Getting Past Surviving and Thriving Into 2014

A new year has arrived and with it comes another chance for a fresh start.  For many foster youth and alumni of foster care the holiday season isn’t such a warm and fuzzy one.  Even for many of us who have established our own families over the years, we are still reminded of the family we did not have or reminded of the painful dysfunction of our biological and foster families.  

I have a loving husband and the sweetest 3-year-old little boy that I can now call family, but Christmas time was still very hard for me. I enjoyed creating new traditions with my family (son, husband and my husband’s family); I enjoyed baking cookies and sitting by the fireside with a mug of egg nog; I enjoyed going to go pick out our tree and decorating the house with holiday cheer and holiday scents. AND I still broke down on Christmas Eve because I missed my mother and was upset that she will not have the chance to know her grandson and the fact that he will not get to know her.  I’m grateful to have had my sister-in-love with me who listened to my pain, allowed me to cry and didn’t tell me how I need to get over the pain.

There really is no advice that can completely soothe someone experiencing pain during the holiday season.  The best thing that anyone can do (and what has helped me to deal) is to allow the person grieving to grieve.  Allow them to talk about the memories that bothered them and the feelings that still haunt them in some form.  Allow them to FEEL because there really is nothing that can be done about the pain they’re feeling.  It comes in waves and needs to be dealt with as it comes.

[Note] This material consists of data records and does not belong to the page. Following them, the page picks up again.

(* ===== verification/ProofsCodec.v ===== *)
(** * The proofs store in bytes

    Models [crates/proofs/src/db/models]: the encodings of the keys, the versioned values,
    the block anchors and the metadata that MDBX stores.  MDBX orders a table by the bytes
    of its keys and, below a key, by the bytes of its values; the theorem shows that this
    is the order of [Versioned], in which the cursors of the store read.

    reth's encodings of accounts, branch nodes and nibble paths are instances of
    [ValueCodec] and [KeyCodec] that the theorems take as parameters.  The last part is the
    identity that a database is opened with ([store.rs]). *)

From S2P Require Import Prelude.
From stdpp Require Import sorting.
From S2P Require Import Rlp.
From S2P Require Import PayloadTypes.
From S2P Require Import Versioned.
From S2P Require Import ProofsStore.
From S2P Require Import RefIndexTables.
#[local] Open Scope Z_scope.

(** ** Values *)

(** [DatabaseError::Decode] *)
Inductive DecodeError := Decode.

(** [Compress] and [Decompress]. *)
Class ValueCodec (V : Type) := {
  compress : V → bytes;
  decompress : bytes → result V DecodeError;
}.
(** A value is never compressed to nothing, as [MaybeDeleted] assumes. *)
Class ValueCodecLaws (V : Type) `{ValueCodec V} := {
  value_ok : V → Prop;
  compress_nonempty v : value_ok v → compress v ≠ [];
  compress_round_trip v : value_ok v → decompress (compress v) = Ok v;
}.

(** [StorageValue] *)
Definition storage_value_compress (z : Z) : bytes := be_word 32 z.
Definition storage_value_decompress (value : bytes) : result Z DecodeError :=
  reject Decode when negb (len value =? 32) in Ok (Standard.of_be value).
#[global] Instance storage_value : ValueCodec Z := {|
  compress := storage_value_compress; decompress := storage_value_decompress |}.
(* ===== verification/InMemory.v ===== *)
(** * The in-memory proofs store

    Models [crates/proofs/src/in_memory.rs]: the store over ordered maps from
    (block, key) to values, its cursors, its writers, the initial state and the batch
    session.  A [BTreeMap] is the list of its entries in key order; a triple key
    (block, address, key) is nested to the right, which has the same order.  The lock
    is a value: a cursor that is not yet populated gets the store, or nothing when
    [try_read] fails.  The cursors' [isize] positions grow by one per call and are
    unbounded here.

    [mem_represents] is the contract of [StoreRefinement] for this store, and the
    theorem at the end says that both stores show their readers the same entries. *)

From stdpp Require Import sorting.
From S2P Require Import Prelude.
From S2P Require Import Versioned.
From S2P Require Import HistoryWrites.
From S2P Require Import ProofsStore.
From S2P Require Import StoreRefinement.
From S2P Require Import StoreSafety.
From S2P Require Import Initialize.
#[local] Open Scope Z_scope.

Module Mem.

(** ** Ordered maps *)

Section Maps.
Context {K A : Type} `{KeyOrd K}.

(** [BTreeMap::remove], without the value it returns. *)
Definition btree_remove (k : K) (m : list (K * A)) : list (K * A) :=
  List.filter (λ e, negb (bool_decide (e.1 = k))) m.
End Maps.

(** The newest entries of the keys that [sel] selects, among the blocks that [in_range]
    accepts: the loop that every cursor and the wipe of a storage run. *)
Section Latest.
Context {K K2 A : Type} `{KeyOrd K, KeyOrd K2}.

Definition latest_step (in_range : Z → bool) (sel : K → option K2)
    (to_latest : list (K2 * (Z * A))) (e : Z * K * A) : list (K2 * (Z * A)) :=
  let '((block, key), value) := e in
  if in_range block then
    match sel key with
    | Some k =>
        match item_of to_latest k with
        | Some (existing_block, _) =>
            if existing_block <? block then btree_insert k (block, value) to_latest else to_latest
        | None => btree_insert k (block, value) to_latest
        end
    | None => to_latest
    end
  else to_latest.

Definition collect_latest in_range sel (m : list (Z * K * A)) : list (K2 * (Z * A)) :=
  foldl (latest_step in_range sel) [] m.
End Latest.

Definition any_key {K} (k : K) : option K := Some k.
Definition of_address {K} (hashed_address : B256) (k : B256 * K) : option K :=
  if k.1 =? hashed_address then Some k.2 else None.

(** ** The store *)

(** [TrieUpdatesSorted] and [HashedPostStateSorted] are the two halves of a diff. *)
Record InMemoryStorageInner (Node Account : Type) := {
  account_branches : list (Z * path * option Node);
  storage_branches : list (Z * (B256 * path) * option Node);
  hashed_accounts : list (Z * B256 * option Account);
  hashed_storages : list (Z * (B256 * B256) * Z);
  trie_updates : list (Z * (list (path * option Node) * list (B256 * StorageTrieUpdates Node)));
  post_states : list (Z * (list (B256 * option Account) * list (B256 * HashedStorage)));
  earliest_block : option (Z * B256);
  anchor_block : option (Z * B256);
}.
Arguments account_branches {Node Account}.
Arguments storage_branches {Node Account}.
Arguments hashed_accounts {Node Account}.
Arguments hashed_storages {Node Account}.
Arguments trie_updates {Node Account}.
Arguments post_states {Node Account}.
Arguments earliest_block {Node Account}.
Arguments anchor_block {Node Account}.

Section Store.
Context {E Node Account : Type}.
Abbreviation inner := (InMemoryStorageInner Node Account).
Abbreviation diff := (BlockStateDiff Node Account).
Abbreviation err := (MorphProofsStorageError E).
Implicit Types s : inner.

Definition Inner_default : inner := {|
  account_branches := []; storage_branches := []; hashed_accounts := []; hashed_storages := [];
  trie_updates := []; post_states := []; earliest_block := None; anchor_block := None |}.

(** *** Writing a block *)

Definition store_account_nodes (block_number : Z) (nodes : list (path * option Node)) m :=
  foldl (λ m '(path, branch), btree_insert (block_number, path) branch m) m nodes.

Definition store_storage_tries (block_number : Z)
    (tries : list (B256 * StorageTrieUpdates Node)) (m : list (Z * (B256 * path) * option Node)) :=
  foldl (λ m '(address, updates),
    foldl (λ m '(path, branch), btree_insert (block_number, (address, path)) branch m) m
      (storage_nodes updates)) m tries.

Definition store_accounts (block_number : Z) (accounts : list (B256 * option Account)) m :=
  foldl (λ m '(address, account), btree_insert (block_number, address) account m) m accounts.

(** The slots that a wipe zeroes: the non-zero ones before the block. *)
Definition wiped_slots (block_number : Z) (hashed_address : B256)
    (m : list (Z * (B256 * B256) * Z)) : list (B256 * (Z * Z)) :=
  List.filter (λ e, negb (e.2.2 =? 0))
    (collect_latest (λ block, block <? block_number) (of_address hashed_address) m).

Definition store_storage (block_number : Z) (mc : list (Z * (B256 * B256) * Z) * Z)
    (u : B256 * HashedStorage) : list (Z * (B256 * B256) * Z) * Z :=
  let '(m, count) := mc in
  let '(hashed_address, storage) := u in
  let zeroed := if wiped storage then wiped_slots block_number hashed_address m else [] in
  let m := foldl (λ m '(slot, _), btree_insert (block_number, (hashed_address, slot)) 0 m) m zeroed in
  let m := foldl (λ m '(slot, value), btree_insert (block_number, (hashed_address, slot)) value m) m
    (storage_slots storage) in
  (m, count + Z.of_nat (length zeroed) + Z.of_nat (length (storage_slots storage))).

Definition inner_store_trie_updates (block_number : Z) (bd : diff) s : inner * WriteCounts :=
  let '(storages, storages_written) :=
    foldl (store_storage block_number) (hashed_storages s, 0) (storages bd) in
  ({| account_branches := store_account_nodes block_number (account_nodes bd) (account_branches s);
      storage_branches := store_storage_tries block_number (storage_tries bd) (storage_branches s);
      hashed_accounts := store_accounts block_number (accounts bd) (hashed_accounts s);
      hashed_storages := storages;
      trie_updates := btree_insert block_number (account_nodes bd, storage_tries bd) (trie_updates s);
      post_states := btree_insert block_number (accounts bd, ProofsStore.storages bd) (post_states s);
      earliest_block := earliest_block s; anchor_block := anchor_block s |},
   {| account_trie_updates_written_total := Z.of_nat (length (account_nodes bd));
      storage_trie_updates_written_total := Z.of_nat (trie_entries (storage_tries bd));
      hashed_accounts_written_total := Z.of_nat (length (accounts bd));
      hashed_storages_written_total := storages_written |}).

Definition store_trie_updates (block_ref : BlockWithParent) (bd : diff) s
  : inner * result WriteCounts err :=
  let '(s, counts) := inner_store_trie_updates (number (block block_ref)) bd s in (s, Ok counts).

(** *** Reading back *)

Definition get_earliest_block_number s : option (Z * B256) := earliest_block s.

(** [keys().max()] of an ordered map is its last key. *)
Definition get_latest_block_number s : option (Z * B256) :=
  match last (map fst (trie_updates s)) with
  | Some block => Some (block, 0)
  | None => earliest_block s
  end.

Definition fetch_trie_updates (block_number : Z) s : diff :=
  let '(nodes, tries) := default ([], []) (item_of (trie_updates s) block_number) in
  let '(accounts, storages) := default ([], []) (item_of (post_states s) block_number) in
  {| account_nodes := nodes; storage_tries := tries;
     ProofsStore.accounts := accounts; ProofsStore.storages := storages |}.

(** *** Pruning *)

(** The rows of the pruned blocks, in order, moved to block 0. *)
Definition move_to_base {K A} `{KeyOrd K} (mc : list (Z * K * A) * Z) (key : Z * K)
  : list (Z * K * A) * Z :=
  let '(m, count) := mc in
  match item_of m key with
  | Some value => (btree_insert (0, key.2) value (btree_remove key m), count + 1)
  | None => (m, count)
  end.

Definition prune_map {K A} `{KeyOrd K} (new_earliest : Z) (m : list (Z * K * A))
  : list (Z * K * A) * Z :=
  let keys := List.filter (λ k : Z * K, (0 <? k.1) && (k.1 <=? new_earliest)) (map fst m) in
  foldl move_to_base (m, 0) keys.

Definition prune_earliest_state (new_earliest_block_ref : BlockWithParent) s
  : inner * result WriteCounts err :=
  let new_earliest := number (block new_earliest_block_ref) in
  let '(account_branches, c1) := prune_map new_earliest (account_branches s) in
  let '(storage_branches, c2) := prune_map new_earliest (storage_branches s) in
  let '(hashed_accounts, c3) := prune_map new_earliest (hashed_accounts s) in
  let '(hashed_storages, c4) := prune_map new_earliest (hashed_storages s) in
  ({| account_branches := account_branches; storage_branches := storage_branches;
      hashed_accounts := hashed_accounts; hashed_storages := hashed_storages;
      trie_updates := List.filter (λ e, new_earliest <? e.1) (trie_updates s);
      post_states := List.filter (λ e, new_earliest <? e.1) (post_states s);
      earliest_block := match earliest_block s with
                        | Some (_, hash) => Some (new_earliest, hash)
                        | None => None
                        end;
      anchor_block := anchor_block s |},
   Ok (Build_WriteCounts c1 c2 c3 c4)).

(** *** Unwinding and replacing *)

(** The six [retain] calls that both operations start with. *)
Definition retain_upto (n : Z) s : inner := {|
  account_branches := List.filter (λ e, e.1.1 <=? n) (account_branches s);
  storage_branches := List.filter (λ e, e.1.1 <=? n) (storage_branches s);
  hashed_accounts := List.filter (λ e, e.1.1 <=? n) (hashed_accounts s);
  hashed_storages := List.filter (λ e, e.1.1 <=? n) (hashed_storages s);
  trie_updates := List.filter (λ e, e.1 <=? n) (trie_updates s);
  post_states := List.filter (λ e, e.1 <=? n) (post_states s);
  earliest_block := earliest_block s; anchor_block := anchor_block s |}.
(** The factories over a listing. *)
Definition listing {E} (li : Listing) : Factories E := {|
  Cur := listing_cursor;
  open_cur κ a := Ok (listing_open κ a);
  ask κ r c := Ok <$> listing_ask li κ r c |}.
End Traits.
Arguments Factories : clear implicits.
Arguments reads : clear implicits.
Arguments Listing : clear implicits.
Arguments Cur {Node Account E}.
Arguments open_cur {Node Account E}.
Arguments ask {Node Account E}.
Arguments Done {Node Account A}.
Arguments Open {Node Account A}.
Arguments Ask {Node Account A}.
Arguments Fresh {K}.
Arguments At {K}.
Arguments Adrift {K}.

(** ** The factories over the store *)

Section StoreFactories.
Context {Tb C Pt : Type → Type → Type} {E Node Account : Type}.
Context `{DupDb Tb C E}.
Abbreviation db := (Db Tb Pt Node Account).
Abbreviation err := (MorphProofsStorageError E).
Abbreviation Factories := (Factories Node Account E).
(** [DatabaseError::Custom], which carries an error of the store. *)
Context (Custom : err → E).
(** The block of the readers, and fuel for their loops. *)
Context (max_block_number : Z) (fuel : nat).

Definition into_database_error (error : err) : E :=
  match error with DatabaseError e => e | _ => Custom error end.

(** [MdbxTrieCursor] of storage tries and [MdbxStorageCursor]. *)
Record MdbxTrieCursor := { mt_inner : C (B256 * path)%type Node; mt_hashed_address : option B256 }.
Record MdbxStorageCursor := { ms_inner : C (B256 * B256)%type Z; ms_hashed_address : B256 }.
(** ** The provider of the store *)

Section Provider.
Context {Tb C Pt : Type → Type → Type} {E Node Account PE : Type}.
Context `{DupDb Tb C E, PlainDb Pt E, RethTrie Node Account}.
Abbreviation db := (Db Tb Pt Node Account).
Abbreviation err := (MorphProofsStorageError E).
Abbreviation trie_error := (TrieError E TrieFailure).
Abbreviation provider := (MorphProofsStateProviderRef (Tb := Tb) (Pt := Pt) (Node := Node) (Account := Account)).
Context (Custom : err → E) (keccak256 : bytes → Z) (begin_ro : db → result unit E).
Context (fuel : nat).
(** [ProviderError]'s conversions; a storage root's error becomes a [DatabaseError]. *)
Context (from_storage : err → PE) (from_database : E → PE).
Context (from_root from_proof from_witness : trie_error → PE) (storage_root_into : trie_error → E).

Abbreviation provider_result A := (option (result A PE)).

(** A method that reads the store: every call opens a transaction of its own. *)
Definition state_root (live : db) (p : provider) (state : HashedPostState) : provider_result B256 :=
  loop_map_err from_root (overlay_root Custom begin_ro fuel live (sp_block_number p) state).

Definition state_root_from_nodes (live : db) (p : provider) (input : TrieInput) : provider_result B256 :=
  loop_map_err from_root (overlay_root_from_nodes Custom begin_ro fuel live (sp_block_number p) input).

For those foster youth and Alumni that find the holiday’s painful, know that it is not abnormal to do so.  Know that you cannot control your feelings, but you can control how you respond to them.  Although the holiday season tends to amplify some of our feelings of loss and grief, the holiday season is not the only time we experience these feelings. These feelings are year-round for us; it is just most people don’t pay attention or allow us the chance to express these feelings with the understanding that is given around the “season of cheer”.  Everyone has at least one person they can talk to or that loves them. It may not be the usual family member; it may not even be a best friend but it may be a Pastor/Rabi/Minister, Neighbor, Teacher, Classmate, bus driver etc. etc. etc.  Get where I’m going?  Sometimes we don’t need someone to talk to us for hours. Sometimes we just need someone to say a few choice words that actually help us to get through our emotional hurdles.  Seek those people out. Many of us (Alumni) are not good at communicating and don’t have strong relationships because of it but I will say that there comes a point where we must TRY to reach out to people.   At the end of the day, everyone has issues (regardless of them being in/from foster care or not) and we cannot expect that people are to come to us all the time to offer condolences, a listening ear or kind words, especially when they may not know how bad we’re suffering.  A way that we can work toward getting better at communication and building positive relationships is to show others the kindness we want to see.

Enough about last year and the holiday season, it is now a NEW YEAR!  With this New Year comes another opportunity to CHANGE anything about your life that you do not like- to CHANGE the things that plagued you in 2013.  This is the year that you stop merely surviving and start THRIVING!  This is the year that the victim mentality is crushed and you use your undeniable strength to overcome and begin to make the changes in your life that will allow you to feel better about yourself.  There is no one coming to rescue us from our pain, the past cannot be undone. We don’t have control over the scars left by our early life experiences but we
do have control over HOW they heal. We control how we move forward.  

Forget what people have said you cannot do or should not do.  If it is in your heart and in your dreams, PURSUE IT.  Stop your negative self-talk and stop making excuses. I was told I didn’t have the experience to start my own non-profit. I was told that I was too young to run an organization but I refused to let the short sight of others to prevent me from doing something I knew needed to be done- something I knew would allow me to pursue my passion.

No more feeling sorry for ourselves; It is 2014! Hold your head high, face your anxiety around relationship building (professional and personal) because you will need to establish alliances and learn from others as you work to reach your goals.  Whether it is taking control of your health, pursuing the career you want, working on self to improve your relationships or working on self to achieve inner peace and happiness, I hope that you will take the steps to fulfill your purpose and destiny.  Regardless of whether you choose to move forward, time will.